Earlier this week, we published to reveal a zero-day from Google in its operating system Microsoft που επέτρεπε την τοπική κλιμάκωση προνομίων στα Windows 10. Ευπάθεια zero-day, σημαίνει ότι το κενό στην better safety δεν έχει επιλυθεί και έτσι θεωρητικά ένας εισβολέας θα μπορούσε να επωφεληθεί κάθε δημόσια αποκάλυψη, χρησιμοποιώντας τις ευαίσθητες information for his own benefit.
Of course, there have been several discussions like with every zero-day revelation. Google was accused of publishing the vulnerability from Microsoft, while on the other hand, using Adobe's proprietary disclosure that preceded public disclosure, Adobe has managed to repair vulnerability in Flash (CVE-2016 - 7855) about five days later. This Flash security update is already available to the public.
Google, of course, has long published a vulnerability disclosure policy that says it will notify the developer or company privately, providing seven days for a repair, or a public announcement.
The seven-day limit is superfluous especially for critical vulnerabilities that are under active exploitation. The reason;
Each passing day favors malicious users as vulnerability remains unpatched and too many computers are at risk.
Microsoft has not yet released an update that fixes Windows vulnerability, but in a blog post it says it will be available on the next Tuesday Patch on November 8.
It should be noted here that there is no agreement in the field of security on when a vulnerability should be disclosed. Many follow the term: "responsible disclosure," meaning private communication with the developer or company that includes all the details of the vulnerability discovered, with the intention of taking the time to fix it, disclosing the details to the public only when the subject matter has already been fixed.
As long as the developer or company makes no effort and there is no timeline for fixing a vulnerability it may continue to exist for weeks or even months before it is fixed. Google recommends 60 days, although there are others that give more time.

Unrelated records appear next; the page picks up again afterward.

(* ===== verification/KvProofs.v ===== *)
(** * Key-value store: blocks on NOR flash

    What the store relies on from the flash driver ([NorFlash]), the invariant
    between a block's record in RAM, its bytes in flash and the entries they
    stand for, and what setting and removing a node do to it. *)

From S2P Require Import Prelude Nor KvBlock KvSet KvNodeProofs.

(** Documented NOR behaviour, with sectors of [B] bytes: a read gives the cells,
    programming clears bits, erasing a sector sets its cells to 0xFF. *)
Class NorFlash `{FL : Flash} (B : Z) := {
  cells : flash -> list Z;
  nor_read : forall f pos n, 0 <= pos -> 0 <= n -> pos + n <= zlen (cells f) ->
    (fl_read f pos n).2 = ztake n (zdrop pos (cells f));
  nor_program : forall f pos d, 0 <= pos -> pos + zlen d <= zlen (cells f) ->
    cells (fl_write f pos d).2 = nor_write (cells f) pos d;
  nor_erase : forall f i, 0 < B -> 0 <= i -> i * B + B <= zlen (cells f) ->
    cells (fl_erase f (i * B) B).2
    = ztake (i * B) (cells f) ++ erased B ++ zdrop (i * B + B) (cells f)
}.

#[export] Instance nor_flash_ok B : NorFlash (FL := nor_flash) B.
Proof. by refine (Build_NorFlash nor_flash B (fun f => f) _ _ _). Defined.

(** ** The space live entries take *)

Definition live_size (es : list ent) : Z :=
  zlen (img (filter (fun e => e_live e = true) es)).

Lemma live_size_cons e es :
  live_size (e :: es) = (if e_live e then zlen (eimg e) else 0) + live_size es.
Proof.
  unfold live_size. rewrite filter_cons. destruct (e_live e).
  - rewrite decide_True by done. by rewrite img_cons, zlen_app.
  - by rewrite decide_False.
Qed.

Lemma live_size_app es es' : live_size (es ++ es') = live_size es + live_size es'.
Proof. unfold live_size. rewrite list.filter_app, img_app. apply zlen_app. Qed.

Lemma live_size_le es : 0 <= live_size es <= zlen (img es).
Proof.
  induction es as [|e es IH]; [done|]. rewrite live_size_cons, img_cons, zlen_app.
  pose proof (zlen_nonneg (eimg e)). destruct (e_live e); lia.
Qed.

Lemma nlive_le es : 10 * nlive es <= live_size es.
Proof.
  induction es as [|e es IH]; [done|]. rewrite nlive_cons, live_size_cons.
  pose proof (eimg_bounds e). pose proof (zlen_nonneg (e_key e)). pose proof (zlen_nonneg (e_val e)).
  destruct (e_live e); lia.
Qed.

Lemma live_size_mod es : live_size es mod 4 = 0.
Proof. apply img_len_mod. Qed.

Section Blocks.
(** The sector size: what [uint16_t size] can hold, a whole number of words. *)
Context `{FL : Flash} (B : Z) {NF : NorFlash B} (HB : 512 <= B < 65536) (HB4 : B mod 4 = 0).

(** ** Geometry *)

Definition blk (l : list Z) (i : nat) : list Z := ztake B (zdrop (Z.of_nat i * B) l).

Lemma blk_split l i :
  Z.of_nat i * B + B <= zlen l ->
  exists p q, l = p ++ blk l i ++ q /\ zlen p = Z.of_nat i * B /\ zlen (blk l i) = B.
Proof.
  intros Hl. exists (ztake (Z.of_nat i * B) l), (zdrop B (zdrop (Z.of_nat i * B) l)).
  unfold blk. rewrite ztake_zdrop, ztake_zdrop. split; [done|].
  rewrite !zlen_ztake; [done|rewrite zlen_zdrop by lia; lia|lia].
Qed.

Lemma blk_here p c q i : zlen p = Z.of_nat i * B -> zlen c = B -> blk (p ++ c ++ q) i = c.
Proof.
  intros Hp Hc. unfold blk. rewrite <- Hp, zdrop_app_exact by done. by apply ztake_app_exact.
Qed.

Lemma blk_there p c c' q i j :
  zlen p = Z.of_nat i * B -> zlen c = B -> zlen c' = B -> i <> j ->
  blk (p ++ c' ++ q) j = blk (p ++ c ++ q) j.
Proof.
  intros Hp Hc Hc' Hij. unfold blk, ztake, zdrop, zlen in *.
  destruct (decide (j < i)%nat) as [Hlt|Hge].
  - assert (Z.to_nat (Z.of_nat j * B) + Z.to_nat B <= length p)%nat by nia.
    rewrite !drop_app_le by lia. rewrite !take_app_le by (rewrite length_drop; lia). done.
  - assert (length p + Z.to_nat B <= Z.to_nat (Z.of_nat j * B))%nat by nia.
    rewrite !drop_app_ge by (rewrite ?length_app; lia).
    do 3 f_equal. lia.
Qed.

(** What replacing the cells of block [i] does. *)
Definition patched (i : nat) (c : list Z) (l l' : list Z) : Prop :=
  zlen l' = zlen l /\ blk l' i = c /\ forall j, j <> i -> blk l' j = blk l j.

Lemma patched_intro p c c' q i :
  zlen p = Z.of_nat i * B -> zlen c = B -> zlen c' = B -> patched i c' (p ++ c ++ q) (p ++ c' ++ q).
Proof.
  intros Hp Hc Hc'. split; [rewrite !zlen_app; lia|]. split; [by apply blk_here|].
  intros j Hj. by apply (blk_there p c c' q i).
Qed.

Lemma program_patched f i o d :
  Z.of_nat i * B + B <= zlen (cells f) -> 0 <= o -> o + zlen d <= B ->
  patched i (nor_write (blk (cells f) i) o d) (cells f)
    (cells (fl_write f (Z.of_nat i * B + o) d).2).
Proof.
  intros Hl Ho Hd. rewrite nor_program by lia.
  destruct (blk_split (cells f) i Hl) as (p & q & E & Hp & Hc). set (c := blk (cells f) i) in *.
  rewrite E. rewrite <- Hp, nor_write_inside by lia.
  apply patched_intro; [done|done|]. rewrite nor_write_length by lia. done.
Qed.

Lemma erase_patched f i :
  Z.of_nat i * B + B <= zlen (cells f) ->
  patched i (erased B) (cells f) (cells (fl_erase f (Z.of_nat i * B) B).2).
Proof.
  intros Hl. rewrite nor_erase by lia.
  destruct (blk_split (cells f) i Hl) as (p & q & E & Hp & Hc). set (c := blk (cells f) i) in *.
  rewrite E. rewrite <- Hp, ztake_app_exact by done.
  assert (zdrop (zlen p + B) (p ++ c ++ q) = q) as ->
    by (rewrite app_assoc; apply zdrop_app_exact; rewrite zlen_app; lia).
  apply patched_intro; [done|done|]. apply zlen_erased. lia.
Qed.

Lemma read_blk f i o n :
  Z.of_nat i * B + B <= zlen (cells f) -> 0 <= o -> 0 <= n -> o + n <= B ->
  (fl_read f (Z.of_nat i * B + o) n).2 = ztake n (zdrop o (blk (cells f) i)).
Proof.
  intros Hl Ho Hn Hon. rewrite nor_read by lia.
  destruct (blk_split (cells f) i Hl) as (p & q & E & Hp & Hc). set (c := blk (cells f) i) in *.
  rewrite E, <- Hp. unfold ztake, zdrop, zlen in *.
  replace (Z.to_nat (Z.of_nat (length p) + o)) with (length p + Z.to_nat o)%nat by lia.
  rewrite drop_app_add, drop_app_le, take_app_le by (rewrite ?length_drop; lia). done.
Qed.

(** ** The invariant of a block *)

Record blk_ok (i : nat) (es : list ent) (b : kvblock) (m : list Z) : Prop := BlkOk {
  bo_mem : bmem b = Z.of_nat i * B;
  bo_size : size b = B;
  bo_img : m = img es ++ erased (B - zlen (img es));
  bo_room : zlen (img es) <= B - 4;
  bo_ents : Forall ent_ok es;
  bo_wo : write_offset b = zlen (img es);
  bo_count : count b = nlive es;
  bo_kvsize : kv_size b = live_size es;
  bo_ro : ro_count b = 0
}.

(** The whole store: [ess] lists the entries of each block in flash order. *)
Record st_ok (ess : list (list ent)) (k : kv) : Prop := StOk {
  so_len : length (blocks k) = length ess;
  so_cells : zlen (cells (fl k)) = zlen ess * B;
  so_blk : forall i es, ess !! i = Some es ->
    exists b, blocks k !! i = Some b /\ blk_ok i es b (blk (cells (fl k)) i)
}.

(** Replacing block [i] of a well-formed store. *)
Lemma st_ok_patch ess k i es' b' f' m' bid' gc' :
  st_ok ess k -> (i < length ess)%nat ->
  patched i m' (cells (fl k)) (cells f') -> blk_ok i es' b' m' ->
  st_ok (<[i := es']> ess) (Kv _ (<[i := b']> (blocks k)) bid' gc' f').
Proof.
  intros [Hl Hc Hb] Hi (Hlen & Hhere & Hthere) Hok. split; cbn.
  - by rewrite !length_insert.
  - rewrite Hlen, Hc. unfold zlen. by rewrite length_insert.
  - intros j es Hj. destruct (decide (j = i)) as [->|Hne].
    + rewrite list_lookup_insert_eq in Hj by done. injection Hj as <-.
      exists b'. rewrite list_lookup_insert_eq by (rewrite Hl; done). by rewrite Hhere.
    + rewrite list_lookup_insert_ne in Hj by done. destruct (Hb j es Hj) as (b & Hbj & Hbok).
      exists b. rewrite list_lookup_insert_ne by done. by rewrite Hthere.
Qed.

Lemma st_ok_block ess k i es :
  st_ok ess k -> ess !! i = Some es ->
  exists b, get_block i k = Ret b /\ blk_ok i es b (blk (cells (fl k)) i) /\
    (i < length ess)%nat /\ Z.of_nat i * B + B <= zlen (cells (fl k)).
Proof.
  intros [Hl Hc Hb] Hi. destruct (Hb i es Hi) as (b & Hbi & Hok). exists b.
  unfold get_block. rewrite Hbi. apply lookup_lt_Some in Hi. split_and!; try done.
  rewrite Hc. unfold zlen. nia.
Qed.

However, not everyone in the security industry agrees with the principles of responsible disclosure. Although they may be considered reckless, some believe that the best solution is immediate publication, especially if vulnerability is actively exploited.
So, although Google gave seven days for both Adobe and Microsoft, the second one showed that she was following her pace, waiting for Tuesday Patch to release the update that may already be available.
The idea behind the immediate disclosure of the vulnerability exerts public pressure (some might call it extortion) and I personally find it completely agreeable especially if the vulnerability is actively exploited. The developer or company receives the message much more seriously because it is exposed to customers.
Προσωπικά, γνωρίζοντας ότι τίποτα δεν μπορεί να είναι απόλυτα ασφαλές, θα εκτιμήσω ιδιαίτερα ένα άμεσο patch σε ένα product which I use, despite the indifference of Microsoft to wait until the first Tuesday of every month to keep its customers safe.